*Prompt*.
Extract every line from the records below that contains the word "subst".

*The input*.
====

Lemma demo_merge_inv : merge_inv (SM := demo_methods) (feeds_lts (SM := demo_methods) false) demo_keys 0 demo_merging demo_streams.
Proof.
  split; [done| |simpl; unfold memtupsize; simpl; lia|done|].
  - split_and!; [apply heap_ok_0|simpl; lia|constructor].
  - intros [|[|w]] r Hw; simpl in Hw; simplify_eq; (split; [done|]).
    + exists (demo_half [[4; 9]; [1; 5]]%Z). split; [done|]. apply (yields_in_memory (SM := demo_methods) false (demo_half [[4; 9]; [1; 5]]%Z)); [done|unfold memtupsize; simpl; lia|simpl; lia|by right].
    + exists (demo_half [[9; 9]; [2; 7]]%Z). split; [done|]. apply (yields_in_memory (SM := demo_methods) false (demo_half [[9; 9]; [2; 7]]%Z)); [done|unfold memtupsize; simpl; lia|simpl; lia|by right].
Qed.

Lemma merge_sorts_streams_witness :
  exists outs st', (merge_prepare (SM := demo_methods) (fetch_lts (SM := demo_methods) false true);;
      get_slots (SM := demo_methods) (fetch_lts (SM := demo_methods) false true) 3) demo_merging = Ok ((fun t => tuple t) <$> outs, st') /\
    sorted (comparetup_heap demo_getattr demo_keys) outs /\ (fun t => tuple t) <$> outs = [[4; 9]; [9; 9]; [2; 7]]%Z.
Proof.
  destruct (merge_sorts_streams (SM := demo_methods) sort_functions (fetch_lts (SM := demo_methods) false true) (feeds_lts (SM := demo_methods) false)
    demo_keys demo_merging demo_streams 3 demo_keys_ok demo_merge_inv eq_refl eq_refl) as (outs & later & st' & He & _ & _ & Hs & _).
  - repeat constructor; vm_compute; discriminate.
  - exists outs, st'. split; [exact He|]. split; [exact Hs|]. vm_compute in He. injection He as Ho _. vm_compute. symmetry. exact Ho.
Defined.

Lemma parallel_positions_fail_witness :
  exists out s, (merge_prepare (SM := demo_methods) (fetch_lts (SM := demo_methods) false true);;
      get_slots (SM := demo_methods) (fetch_lts (SM := demo_methods) false true) 3) demo_merging = Ok (out, s) /\
    tuplesort_rescan (sub s) = Err (EElog "invalid tuplesort state").
Proof.
  eexists _, _. split; [vm_compute; reflexivity|].
  refine (proj1 (parallel_positions_fail (SM := demo_methods) (fetch_lts (SM := demo_methods) false true) demo_merging _ 3 _ eq_refl _)).
  vm_compute. reflexivity.
Defined.
Definition demo_sending : sys := demo_at [Wrk 0 0; Leader 0; Leader 0; Wrk 0 1] demo_working.
Lemma demo_sending_reached : rtc (step 7 2) (initial_sys 7 1 1) demo_sending.
Proof.
  transitivity demo_working; [exact demo_working_reached|]. apply (run_sound_plain 7 2 [Wrk 0 0; Leader 0; Leader 0; Wrk 0 1]); vm_compute; reflexivity.
Qed.
Definition demo_sender : wproc :=
  mkProc (WSend 1) (mkWorker true PRL_WORKER_STATE_FINISHED_ACK 7 PRL_WORK_TYPE_SORT) [] false false false.
Lemma demo_sending_is : procs demo_sending !! 0 = Some demo_sender.
Proof. vm_compute. reflexivity. Qed.
Lemma queue_directions_separate_witness :
  procs demo_sending !! 0 = Some demo_sender /\ merging (l_pc demo_sending) = true.
Proof.
  split; [exact demo_sending_is|].
  exact (proj1 (proj2 (queue_directions_separate 7 2 1 1 demo_sending 0 demo_sender ltac:(lia) ltac:(lia) demo_sending_reached demo_sending_is)) 1 eq_refl).
Defined.

Definition demo_list : list Worker :=
  [mkWorker true PRL_WORKER_STATE_INITIAL 7 PRL_WORK_TYPE_SORT; mkWorker true PRL_WORKER_STATE_READY 9 PRL_WORK_TYPE_SORT;
   mkWorker true PRL_WORKER_STATE_INITIAL 7 PRL_WORK_TYPE_SORT].
Lemma registerWorkers_spec_witness :
  exists ids, registerWorkers 7 2 demo_list = Ok ids /\ ids = [0; 2] /\ length ids = 2.
Proof.
  destruct (registerWorkers_spec 7 2 demo_list eq_refl) as (ids & He & Hl & _). exists ids. split; [exact He|]. split; [|exact Hl].
  vm_compute in He. injection He as <-. reflexivity.
Defined.
(** The parameters that have changed, if any, and whether there is an exprCtxt. *)
Definition rescan_subnode (chgParam : option V) (exprCtxt : bool) (subnode : P) : P :=
  let subnode := match chgParam with Some v => update_params v subnode | None => subnode end in
  if negb (param_changed subnode) || exprCtxt then rescan_node subnode else subnode.
Definition ExecReScanAppend (chgParam : option V) (exprCtxt : bool) n : AppendState P :=
  let plans := rescan_subnode chgParam exprCtxt <$> appendplans n in
  mkAppend plans (fst (exec_append_initialize_next 0 (Z.of_nat (length plans)))) (prl_append_state n).

(** It reads the state that the first call of ExecAppend has set. *)
Definition ExecEndAppend n : res (AppendState P) :=
  match prl_append_state n with
  | None => Err EUndef
  | Some _ => Ok (mkAppend (end_node <$> appendplans n) (as_whichplan n) (prl_append_state n))
  end.

(** ** Scans *)

Inductive append_op := Fetch (forward : bool) | ReScan (chgParam : option V) (exprCtxt : bool).
Fixpoint append_scan (ops : list append_op) n : res (list (option A) * AppendState P) :=
  match ops with
  | [] => Ok ([], n)
  | Fetch forward :: ops =>
    '(t, n) ← ExecAppend forward n;
    '(ts, n) ← append_scan ops n;
    Ok (t :: ts, n)
  | ReScan v ctx :: ops => append_scan ops (ExecReScanAppend v ctx n)
  end.

(** The same on one sequence of rows with a position. *)
Definition move (len : nat) (forward : bool) (pos : nat) : nat := if forward then Nat.min (S pos) (S len) else pred pos.
Definition row_at (rows : list A) (pos : nat) : option A := match pos with O => None | S i => rows !! i end.
End code.
Arguments append_op V : clear implicits.

(** [parts] are the rows of each subplan, and what they are for given parameters. *)
Fixpoint rows_scan {A V} (ops : list (append_op V)) (parts : list (list A * (V -> list A))) (pos : nat) : list (option A) :=
  match ops with
  | [] => []
  | Fetch forward :: ops =>
    let rows := concat parts.*1 in
    let pos := move (length rows) forward pos in
    row_at rows pos :: rows_scan ops parts pos
  | ReScan None _ :: ops => rows_scan ops parts 0
  | ReScan (Some v) _ :: ops => rows_scan ops ((fun p => (snd p v, snd p)) <$> parts) 0
  end.

(** ** Proofs: one subplan after the other *)

Section serial.
Context {P A V : Type} `{!SubPlan P A V} `{HP : !SubPlanLaws P A V}.
Implicit Types (p : P) (pre post : list P).
Lemma exec_ok fw : stands n o c nc pos -> fetch_ok o c nc fw pos (ExecLimit ExecEvalExpr fw n).
Proof using Hsn He Hfit Ho Hc Hnc Hen.
  intros Hst. assert (Hinv : linv n pos) by (split; [done|]; right; exists o, c, nc; done). destruct bounds as (B1 & B2 & B3 & B4).
  destruct (lstate n) eqn:Hl; [by unfold stands in Hst; rewrite Hl in Hst| | | | | |].
  - unfold stands in Hst. rewrite Hl in Hst. unfold ExecLimit. rewrite mget_ok, Hl. apply from_start_ok; tauto.
  - unfold ExecLimit. rewrite mget_ok, Hl. unfold stands in Hst. rewrite Hl in Hst. cbn in Hst. unfold fetch_ok. rewrite window_eq. exists n. unfold window. rewrite Hst. split.
    + destruct (move _ fw pos) as [|k]; done.
    + split; [done|]. right. exists o, c, nc. split_and!; try done. unfold stands. rewrite Hl. done.
  - destruct fw; [apply inwindow_forward; done|]. unfold stands in Hst. rewrite Hl in Hst. destruct Hst as (Hpos & (Hp & Hlp) & Hs). unfold ExecLimit. rewrite mget_ok, Hl, Ho, Hp.
    rewrite wrap64_small by lia. destruct (Z.leb_spec (o + Z.of_nat pos) (o + 1)) as [Hle|Hgt].
    + assert (pos = 1) by lia. apply changes_ok; cbn [move]; [replace (pred pos) with 0 by lia; done|]. unfold stands. cbn -[window]. rewrite Hs. subst pos.
      split_and!; try done. intros Hnil. rewrite Hnil in Hpos. cbn in Hpos. lia.
    + destruct (back_row (pos - 1) LIMIT_INWINDOW (position n - 1)) as (t & p & Hf & Hsp & Hrow & Hi); [lia|lia|lia|unfold move; lia|done|].
      rewrite (mbind_ok _ _ _ _ _ Hf). unfold fetch_ok. rewrite window_eq, Hrow. eexists. split; [|exact Hi]. unfold fetched. destruct n. cbn in *. subst. done.
  - unfold ExecLimit. rewrite mget_ok, Hl. unfold stands in Hst. rewrite Hl in Hst. destruct Hst as (Hne & Hpos & Hp & HR & Hlp). destruct fw.
    + apply stays_ok; [done|unfold move; lia|]. rewrite Hpos. apply row_end.
    + assert (Hw1 : 1 <= length w) by (destruct w; [done|cbn; lia]).
      destruct (back_row (length w) LIMIT_INWINDOW (position n)) as (t & p & Hf & Hsp & Hrow & Hi); [lia|lia|done|unfold move; lia|done|].
      rewrite (mbind_ok _ _ _ _ _ Hf). unfold fetch_ok. rewrite window_eq, Hrow. eexists. split; [|exact Hi]. unfold fetched. destruct n. done.
  - unfold ExecLimit. rewrite mget_ok, Hl. unfold stands in Hst. rewrite Hl in Hst. destruct Hst as (Hne & Hpos & Hn & Hwc & (Hp & Hlp) & Hs). assert (Hw1 : 1 <= length w) by (destruct w; [done|cbn; lia]). destruct fw.
    + apply stays_ok; [done|unfold move; lia|]. rewrite Hpos. apply row_end.
    + destruct (window_row (length w - 1)) as (t & Hw & _); [lia|]. assert (Hm : move (length w) false pos = length w) by (unfold move; lia).
      apply (again_ok false t); [congruence|rewrite Hm; destruct (length w); [lia|]; cbn [row_at]; rewrite Nat.sub_1_r in Hw; exact Hw|]. rewrite Hm. unfold stands. cbn -[window]. split_and!; done || lia.
  - unfold ExecLimit. rewrite mget_ok, Hl. unfold stands in Hst. rewrite Hl in Hst. destruct Hst as (Hne & Hpos & (Hp & Hlp) & Hs). assert (Hw1 : 1 <= length w) by (destruct w; [done|cbn; lia]). destruct fw; cbn [negb].
    + destruct (window_row 0) as (t & Hw & _); [lia|]. assert (Hm : move (length w) true pos = 1) by (unfold move; lia). apply (again_ok true t); [congruence|rewrite Hm; exact Hw|].
      rewrite Hm. unfold stands. cbn -[window]. split_and!; done || lia.
    + apply stays_ok; [done|unfold move; lia|]. rewrite Hpos. done.
Qed.
End one_fetch.
Definition put_ptr_of (q : aptr) : aptr := if a_eof q then mkA e false k else q.
Lemma core_put t p s' : rows !! k = Some t -> eof_underlying n = false -> a_eof q0 = true -> sp_rows p = rows -> for_params p = query -> sp_pos p = S k -> R s' (a_put t a) ->
  core (mkMat (m_eflags n) false (Some s') p) s' (a_put t a) q0 (put_ptr_of q1).
Proof using C.
  intros Ht Hu He Hr Hq Hp HR. destruct C as [C1 C2 C3 C4 C5 C6 C7 C8 C9 C10 C11 C12]. split; try done.
  - cbn. rewrite C7, C6. cbn. rewrite bool_decide_false, andb_false_r by congruence. f_equal. destruct (has_flag e EXEC_FLAG_MARK); [|done]. cbn.
    rewrite bool_decide_true, andb_true_r by done. unfold put_ptr_of. rewrite C9. done.
  - unfold put_ptr_of. destruct (a_eof q1); done.
  - cbn. rewrite length_app. cbn. rewrite Nat.add_1_r, (take_S_r _ _ _ Ht), <- C10. done.
  - cbn. rewrite length_app. cbn. lia.
Qed.
End held.

(** At the end of the tuple store the next row comes from the subplan. *)
Lemma fetch_more n s a q0 q1 pos mark : core n s a q0 q1 -> e <> 0%Z -> a_eof q0 = true -> mark_ok n a q1 mark ->
  move (length rows) true pos = (if eof_underlying n then S (length rows) else S (length (a_tuples a))) ->
  exists n', read_or_fetch chunk_space array_space true true n = Ok (row_at rows (move (length rows) true pos), n') /\ minv n' (move (length rows) true pos) mark.
Proof using Hsmall Hmix.
  intros C He0 He Hmk ->. pose proof (k_le _ _ _ _ _ C) as Hk. pose proof (c_end _ _ _ _ _ C) as Hend. unfold read_or_fetch. rewrite mret_ok, mget_ok. cbn [orb andb].
  destruct (eof_underlying n) eqn:Eu; cbn [negb].
  - exists n. split; [cbn; rewrite lookup_ge_None_2 by lia; done|]. right; right. split; [done|]. exists s, a, q0, q1. split; [done|]. split; [|done]. unfold view. rewrite Eu, He, Hend. apply near_refl.
  - destruct (sp_proc true (m_outer n)) as (p & Hp & Hr & Hpos & Hq). rewrite (c_rows _ _ _ _ _ C), Hend in *. rewrite Hp. replace (Nat.min _ _) with (S (length (a_tuples a))) in * by lia.
    rewrite mput_ok. cbn [row_at]. destruct (rows !! length (a_tuples a)) as [t|] eqn:Et.
    + rewrite (c_store _ _ _ _ _ C). assert (Ht : small t) by (eapply Forall_lookup_1; done).
      destruct (put_ok chunk_space array_space _ a t (R_avail s a (ts_availMem s - chunk_space t) (c_R _ _ _ _ _ C)) Ht) as (s' & Hrun & HR).
      assert (Hput : on_store (tuplestore_puttupleslot chunk_space array_space t) (set_m_outer p n) = Ok (tt, set_m_store (Some s') (set_m_outer p n))).
      { apply (on_store_ok _ _ s); [exact (c_store _ _ _ _ _ C)|]. unfold tuplestore_puttupleslot. rewrite mmod_ok. exact Hrun. }
      rewrite (mbind_ok _ _ _ _ _ Hput). exists (mkMat (m_eflags n) false (Some s') p). split; [unfold set_m_store, set_m_outer; cbn; rewrite Eu; done|].
      right; right. split; [done|]. exists s', (a_put t a), q0, (put_ptr_of a q1). split; [apply (core_put n s a q0 q1 C); try done; exact (eq_trans Hq (c_query _ _ _ _ _ C))|]. split.
      * unfold view. rewrite He. cbn. rewrite length_app, Nat.add_1_r. apply near_refl.
      * intros Hre m Hm. specialize (Hmk Hre m Hm). unfold view in *. rewrite Eu in Hmk. unfold put_ptr_of. destruct (a_eof q1) eqn:E1; cbn; [exact Hmk|rewrite E1; exact Hmk].
    + apply lookup_ge_None_1 in Et. rewrite mmod_ok. eexists. split; [reflexivity|]. right; right. split; [done|]. exists s, a, q0, q1.
      split; [destruct C as [C1 C2 C3 C4 C5 C6 C7 C8 C9 C10 C11 C12]; split; try done; [exact (eq_trans Hq C5)|cbn; lia]|]. split.
      * unfold view. rewrite He. cbn. apply near_refl.
      * intros Hre m Hm. specialize (Hmk Hre m Hm). rewrite Hre, andb_true_r in Hmix. unfold near, view in *. rewrite Hmix in *. rewrite Eu in Hmk. cbn. destruct (a_eof q1); lia.
Qed.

====

*Result of this task*.
    + assert (pos = 1) by lia. apply changes_ok; cbn [move]; [replace (pred pos) with 0 by lia; done|]. unfold stands. cbn -[window]. rewrite Hs. subst pos.
      rewrite (mbind_ok _ _ _ _ _ Hf). unfold fetch_ok. rewrite window_eq, Hrow. eexists. split; [|exact Hi]. unfold fetched. destruct n. cbn in *. subst. done.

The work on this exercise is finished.